Who they're for: The serious listener who wants incredible sound in a hyper-portable package.
Why we picked the 1More Triple Driver:
Chinese company 1More's Triple Driver earbuds manage to deliver all the features of a high-end set of in-ear headphones at an affordable price and in a package that looks and feels premium. Frankly, they make other headphones seem outrageously overpriced.
The Triple Drivers deliver clear, quality high frequencies, with 1More claiming a 40kHz maximum range on these puppies, as well as balanced-yet-weighty bass that is comfortably present and never overwhelms the rest of the mix. That also lets you enjoy the sweet performance of the midrange and treble drivers above for a one-two-three punch of excellent sound.
The build quality is another noteworthy aspect of these headphones. The Triple Drivers have durable aluminum alloy casings that gleam with a coppery, sandblasted finish, while the cable is wrapped in triple-braided Kevlar — seriously high-class materials for headphones in this price range. You’ll also get a snazzy carrying case with your purchase, too. These headphones also feature an in-line mic and triple button controls, letting you take phone calls and control playback without needing to take your phone out of your pocket. There’s really no excuse for these to not be your mainstay earbuds.
For such a high-quality listening experience, it's almost a shock that these earbuds are often offered well under the $100 price range. The 1More Triple Driver boast both material and performance benchmarks we'd expect from headphones that cost twice as much or more. For those with a shiny new iPhone, there's even a Lightning version available for a slightly higher price and a wireless version as well. There are very few ways to get better sound at this price point anywhere on the market, period.
Best cheap earbuds for Apple fans
- Very good sound quality
- Very good call quality
- Easy pairing with Apple products
- Controls can be a bit finicky to use
- No official IPX rating
Why you should buy them: They sound great, they play nicely with Apple devices, and they're a bargain at just $70.
Who they're for: Those who don't want to worry about lost earbuds while still enjoying wireless convenience.
Why we picked the Beats Flex:
Not long ago, the only way you were going to find a set of Beats headphones for less than $100 would be if you found them on sale. That's why we're big fans of the Beats Flex. Apple took what was essentially a $100 set of behind-the-neck wireless earbuds (the BeatsX) and cut the price in half.

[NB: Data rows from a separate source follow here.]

(** How a piece of the program ends: it completes with a value, it panics,
    or it reaches a computation this development does not model. *)
Inductive Result (A : Type) :=
| Done (a : A)
| Panicked (p : PanicValue)
| OutsideModel (why : string).
Arguments Done {A} a.
Arguments Panicked {A} p.
Arguments OutsideModel {A} why.

Definition Go (A : Type) : Type := World -> Result A * World.

Definition ret {A} (a : A) : Go A := fun w => (Done a, w).

Definition bind {A B} (m : Go A) (k : A -> Go B) : Go B :=
  fun w =>
    match m w with
    | (Done a, w') => k a w'
    | (Panicked p, w') => (Panicked p, w')
    | (OutsideModel why, w') => (OutsideModel why, w')
    end.

Declare Scope go_scope.
Delimit Scope go_scope with go.
Notation "x <- m ;; k" := (bind m (fun x => k))
  (at level 100, m at next level, right associativity) : go_scope.
Notation "m ;; k" := (bind m (fun _ => k))
  (at level 100, right associativity) : go_scope.
Local Open Scope go_scope.

Definition panic {A} (p : PanicValue) : Go A := fun w => (Panicked p, w).

Definition outside_model {A} (why : string) : Go A :=
  fun w => (OutsideModel why, w).

Definition nl : string := String "010" EmptyString.

(** [for _, x := range l { body }] over a slice, or over the entries of a
    map once their order is fixed. *)
Fixpoint for_each {A} (l : list A) (body : A -> Go unit) : Go unit :=
  match l with
  | [] => ret tt
  | x :: l' => body x ;; for_each l' body
  end.

(** A loop that carries the variables its body assigns. *)
Fixpoint for_fold {A S} (l : list A) (body : A -> S -> Go S) (s : S) : Go S :=
  match l with
  | [] => ret s
  | x :: l' => s' <- body x s ;; for_fold l' body s'
  end.

Definition print_text (s : string) : Go unit :=
  fun w => (Done tt, mkWorld (stdout w ++ [s]) (logbuf w) (ranges w) (written w)).

(** The logger writes into [logbuffer]; an entry is the date and time, then
    the message, and it ends with a newline, which the logger adds when the
    message has none. *)
Fixpoint ends_with_newline (s : string) : bool :=
  match s with
  | EmptyString => false
  | String a EmptyString => Ascii.eqb a "010"
  | String _ s' => ends_with_newline s'
  end.

Definition logger_Output {rt : GoRuntime} (s : string) : Go unit :=
  fun w =>
    let entry :=
      log_header (length (logbuf w))
      +:+ (if ends_with_newline s then s else s +:+ nl) in
    (Done tt, mkWorld (stdout w) (logbuf w ++ [entry]) (ranges w) (written w)).

(** [for k, v := range m] over a map: the runtime picks the order. *)
Definition range_map {rt : GoRuntime} (m : admin_info) : Go (list (string * Value)) :=
  fun w =>
    (Done (range_order (ranges w) m),
     mkWorld (stdout w) (logbuf w) (S (ranges w)) (written w)).

(** ** Map index and type assertions *)

(** [m[k]]: the zero value, a nil interface, when [k] is not in [m]. *)
Definition index (m : admin_info) (k : string) : Value :=
  default Null (m !! k).

(** The two-valued assertions [x, ok := v.(T)]. *)
Definition as_float64 (v : Value) : option Q :=
  match v with Number q => Some q | _ => None end.
Definition as_bool (v : Value) : option bool :=
  match v with Bool b => Some b | _ => None end.
Definition as_string (v : Value) : option string :=
  match v with Text s => Some s | _ => None end.
Definition as_slice (v : Value) : option (list Value) :=
  match v with Sequence l => Some l | _ => None end.
Definition as_map (v : Value) : option admin_info :=
  match v with Record m => Some m | _ => None end.

(** The one-valued assertions [v.(T)], which panic on another type. *)
Definition assert_map (v : Value) : Go admin_info :=
  match v with
  | Record m => ret m
  | _ => panic (TypeAssertionError (dynamic_type v) TMap)
  end.
Definition assert_float64 (v : Value) : Go Q :=
  match v with
  | Number q => ret q
  | _ => panic (TypeAssertionError (dynamic_type v) TFloat64)
  end.
Definition assert_string (v : Value) : Go string :=
  match v with
  | Text s => ret s
  | _ => panic (TypeAssertionError (dynamic_type v) TString)
  end.
Definition assert_slice (v : Value) : Go (list Value) :=
  match v with
  | Sequence l => ret l
  | _ => panic (TypeAssertionError (dynamic_type v) TSlice)
  end.

(** [v.(map[string]interface{})[k]] *)
Definition field (v : Value) (k : string) : Go Value :=
  m <- assert_map v ;; ret (index m k).

(** [v == "text"] on an [interface{}]: true for a string with that
    content, false for any other value. *)
Definition is_text (v : Value) (s : string) : bool :=
  match v with Text t => String.eqb t s | _ => false end.

(** ** Arithmetic on [float64]

    A [float64] is the rational it denotes; the result of an operation is
    the [float64] nearest to the exact result. *)

(** The [float64] nearest to a rational, the even one of two that are
    equally near ([2 ^ (-1074)] is the smallest step). *)
Module float64.

Definition pow2 (e : Z) : Q :=
  if 0 <=? e then inject_Z (2 ^ e) else 1 # Z.to_pos (2 ^ (- e)).

(** [floor (log2 (n / d))] for positive [n] and [d]. *)
Definition log2_floor (n d : Z) : Z :=
  let e := Z.log2 n - Z.log2 d in
  if Qle_bool (pow2 e) (n # Z.to_pos d) then e else e - 1.

Definition nearest (q : Q) : Q :=
  let n := Z.abs (Qnum q) in
  let d := Z.pos (Qden q) in
  if n =? 0 then 0
  else
    let p := Z.max (log2_floor n d - 52) (- 1074) in
    let num := if 0 <=? p then n else n * 2 ^ (- p) in
    let den := if 0 <=? p then d * 2 ^ p else d in
    let m := num / den in
    let r := num mod den in
    let up := (den <? 2 * r) || ((2 * r =? den) && Z.odd m) in
    let m' := if up then m + 1 else m in
    Qred (inject_Z (Z.sgn (Qnum q) * m') * pow2 p).

(** Whether a rational is too large for a [float64]: at least half a step
    beyond the largest one. *)
Definition overflows (q : Q) : bool :=
  Qle_bool (inject_Z (2 ^ 1024 - 2 ^ 970)) (Qabs q).

(** [x / y] on [float64] for a divisor of 1 or more, where the quotient is
    in the range of [float64]: the quotient, rounded. *)
Definition div (x y : Q) : Q := nearest (x / y).

(** [math.Ldexp(m, e)] for an integer [m]: the number [m * 2 ^ e]. *)
Definition Ldexp (m e : Z) : Q := inject_Z m * pow2 e.

End float64.

(** The conversion [uint(f)] discards the fraction; Go defines it when the
    result fits 64 bits and leaves it to the implementation otherwise. *)
Definition Qtrunc (q : Q) : Z := Z.quot (Qnum q) (Z.pos (Qden q)).

Definition uint (q : Q) : Go Z :=
  let t := Qtrunc q in
  if (0 <=? t) && (t <? 2 ^ 64) then ret t
  else outside_model "uint of a float64 outside the range of uint".

Module fmt.
Section with_runtime.
Context {rt : GoRuntime}.

(** [fmt.Sprint(v)] for one operand, the verb [%v]. *)
Fixpoint Sprint (v : Value) : string :=
  match v with
  | Null => "<nil>"
  | Bool true => "true"
  | Bool false => "false"
  | Number q => fmt_float64 q
  | Int z => strconv.Itoa z
  | Text s => s
  | Sequence l => "[" +:+ String.concat " " (map Sprint l) +:+ "]"
  | Record m =>
      let shown := Sprint <$> m in
      "map["
      +:+ String.concat " "
            (map (fun k => k +:+ ":" +:+ default EmptyString (shown !! k))
                 (sort.Strings (map fst (map_to_list shown))))
      +:+ "]"
  end.

(** [fmt.Println(a, b, ...)]: the operands with a space between any two,
    then a newline; [parts] are the operands as [%v] prints them. *)
Definition Println (parts : list string) : Go unit :=
  print_text (String.concat " " parts +:+ nl).

Fixpoint spaces (n : nat) : string :=
  match n with
  | O => EmptyString
  | S n' => String " " (spaces n')
  end.

(** [fmt.Printf("%-"+fmt.Sprint(w)+"s  ", s)]: [s], spaces up to [w] runes,
    and two spaces more. *)
Definition Printf_left (w : nat) (s : string) : Go unit :=
  print_text (s +:+ spaces (w - utf8.RuneCountInString s) +:+ "  ").

(** The verb [%02d] on a [uint]. *)
Definition d02 (n : Z) : string :=
  let ds := strconv.Itoa n in
  if (String.length ds <? 2)%nat then String "0" ds else ds.

End with_runtime.
End fmt.

(** ** The program *)

Section program.
Context {rt : GoRuntime} {js : EncodingJSON}.

(** What [run] reads from [cmdLineEnv]. *)
Record CmdLineEnv := {
  args : list string;
  injson : bool;
  verbose : bool
}.

(** *** The request (main.go, lines 66 to 97) *)

(** The [switch] of lines 86 to 93, for a value that is no integer. *)
Definition coerce_word (value : string) : Value :=
  let lower := strings.ToLower value in
  if String.eqb lower "true" then Bool true
  else if String.eqb lower "false" then Bool false
  else Text value.

(** One turn of [for c, a := range cmdLineEnv.args]. *)
Definition request_step (c : nat) (a : string) (send : admin_info)
  : Go admin_info :=
  if (c =? 0)%nat then
    if strings.HasPrefix a "-" then
      logger_Output ("Ignoring flag " +:+ a
                     +:+ " as it should be specified before other parameters"
                     +:+ nl) ;;
      ret send
    else
      logger_Output ("Sending request: " +:+ a +:+ nl) ;;
      ret (<["request" := Text a]> send)
  else
    match strings.Split a "=" with
    | [] => ret send
    | [t0] => ret (<[t0 := Bool true]> send)
    | t0 :: ((_ :: _ :: _) as rest) =>
        ret (<[t0 := Text (strings.Join rest "=")]> send)
    | [t0; t1] =>
        match strconv.Atoi t1 with
        | Some i =>
            logger_Output ("Sending parameter " +:+ t0 +:+ ": "
                           +:+ strconv.Itoa i +:+ nl) ;;
            ret (<[t0 := Int i]> send)
        | None =>
            let send' := <[t0 := coerce_word t1]> send in
            logger_Output ("Sending parameter " +:+ t0 +:+ ": "
                           +:+ fmt.Sprint (index send' t0) +:+ nl) ;;
            ret send'
        end
    end.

And as far as we can tell, Apple managed to do it without sacrificing any quality at all. That might say something about the value of the BeatsX, but let's not dwell on the past. The Beats Flex not only preserve the BeatsX sound quality, with authoritative bass and an excellent balance of mids and highs, but they also improve in a few areas.
Battery life has been extended from eight hours to 12, which makes them much more of an all-day companion. Charging is now done via USB-C (instead of Apple Lightning) — something of an acknowledgment that Android users like Beats products, too.
The magnetically-latching earbuds can now automatically pause your tunes when they snap together and resume them when they're pulled apart.
Meanwhile, call quality (which was always a high point on the BeatsX) has only been reduced fractionally, mostly because the microphone has moved further away from your mouth.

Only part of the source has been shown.